Second, a diagnosis of osteoporosis based purely on BMD can result in patients being ‘cured’ of their condition. However, osteoporosis is a chronic condition, and treated osteoporosis is still osteoporosis . Third, interpretation of the BMD Z-score result, which defines BMD in SDs above or below an aged-matched mean, may lead to patients being informed their bone density is osteoporotic, but normal for age. This reinforces the notion of a condition which is synonymous with age and which has inevitable consequences, suggesting that pharmaceutical intervention may be futile.
Current levels of adherence with bisphosphonate therapy are known to be poor. Multiple qualitative studies identify that poor adherence is associated with health beliefs such as perceiving osteoporosis as normal for age, not understanding what osteoporosis is or what treatment is for, and confusion about BMD results.
At least two alternative diagnostic approaches have been proposed. In the UK, the 2018/19 General Medical Services Quality and Outcomes Framework states that in those aged 75 and over with fragility fractures, a clinical diagnosis of osteoporosis can be assumed. In 2014, the National Bone Health Alliance Working Group proposed that the diagnosis of osteoporosis should be widened even further to include post-menopausal women and men aged 50 and over with hip fractures, with other low trauma fractures in the presence of osteopenia, and, those with high fracture risk calculated using FRAX, in addition to those meeting the WHO definition.
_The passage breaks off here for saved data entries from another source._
(** * Lead-Enrich: the agent recommendation of [AgentToggle], the
      [/api/enrich-python] route handler, and the orchestration contract.

    - [AgentToggle] embeds the keyword matching of the [AgentToggle]
      component (the computation that precedes its JSX).
    - [EnrichPython] embeds [POST] of [app/api/enrich-python/route.ts] as a
      program in a small monad: a log of the effects the handler performs
      and the JavaScript exceptions it can raise and catch.
    - [Orchestrator] follows the specification for the field enrichment
      orchestrator: field classifier, stage runner, scheduler, row pipeline
      and evidence cache. *)

From Stdlib Require Import ZArith QArith Ascii String.
From stdpp Require Import base option list strings pretty gmap.

Local Open Scope Z_scope.
Local Open Scope string_scope.
Local Open Scope list_scope.

(** ** JavaScript strings

    A string is the sequence of its code units.  [includes] is
    [String.prototype.includes]: the pattern occurs at some position. *)

Fixpoint includes (s pat : string) : bool :=
  String.prefix pat s ||
  match s with
  | EmptyString => false
  | String _ rest => includes rest pat
  end.

(** [String.prototype.toLowerCase] on one code unit below 128: the letters
    [A]..[Z] move to [a]..[z], every other unit stays. *)
Definition lower_unit (c : ascii) : ascii :=
  let n := nat_of_ascii c in
  if ((65 <=? n) && (n <=? 90))%nat then ascii_of_nat (n + 32) else c.

Fixpoint ascii_toLowerCase (s : string) : string :=
  match s with
  | EmptyString => EmptyString
  | String c rest => String (lower_unit c) (ascii_toLowerCase rest)
  end.

Module AgentToggle.

(** [fields: { name: string; description: string }[]] *)
Record Field := { name : string; description : string }.

Section Recommendation.

(** The two change handlers are callbacks that rendering never calls. *)
Variable Handler : Type.

Record AgentToggleProps := {
  checked : bool;
  onCheckedChange : Handler;
  pythonBackend : bool;
  onPythonBackendChange : Handler;
  fields : list Field
}.

(** [toLowerCase] is taken as given: nothing below depends on how it maps
    code units ([ascii_toLowerCase] is its restriction to units below 128). *)
Variable toLowerCase : string -> string.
Ensrud et al. evaluated the effect of the NHBA and a more clinical definition (defined as those aged 80 and over with BMD meeting the WHO definition plus those with incident hip- or prevalent vertebral fracture) thresholds on probability of hip fracture. They demonstrated that the NHBA diagnosis resulted in the doubling of the proportion of women identified as treatment candidates. However, using their own clinical definition, women, who already met criteria for treatment, had a higher 5-year probability of hip fracture, despite accounting for competing mortality risk, than women with ‘high fracture risk’. So, available evidence indicates that including a clinical component to the diagnosis, as Ensrud et al. suggests, will not change the population eligible and targeted for evidence-based intervention (avoiding concerns about over-treatment) and performs well at predicting those most in need of treatment.
We believe it is time for the WHO and the International Society for Clinical Densitometry to consider a broader definition of osteoporosis which encompasses a clinical diagnosis and to provide clear guidance on communicating BMD results to patients. A consistent international approach is essential to reduce confusion between clinicians and patients and promote treatment adherence in those at elevated risk of future fracture.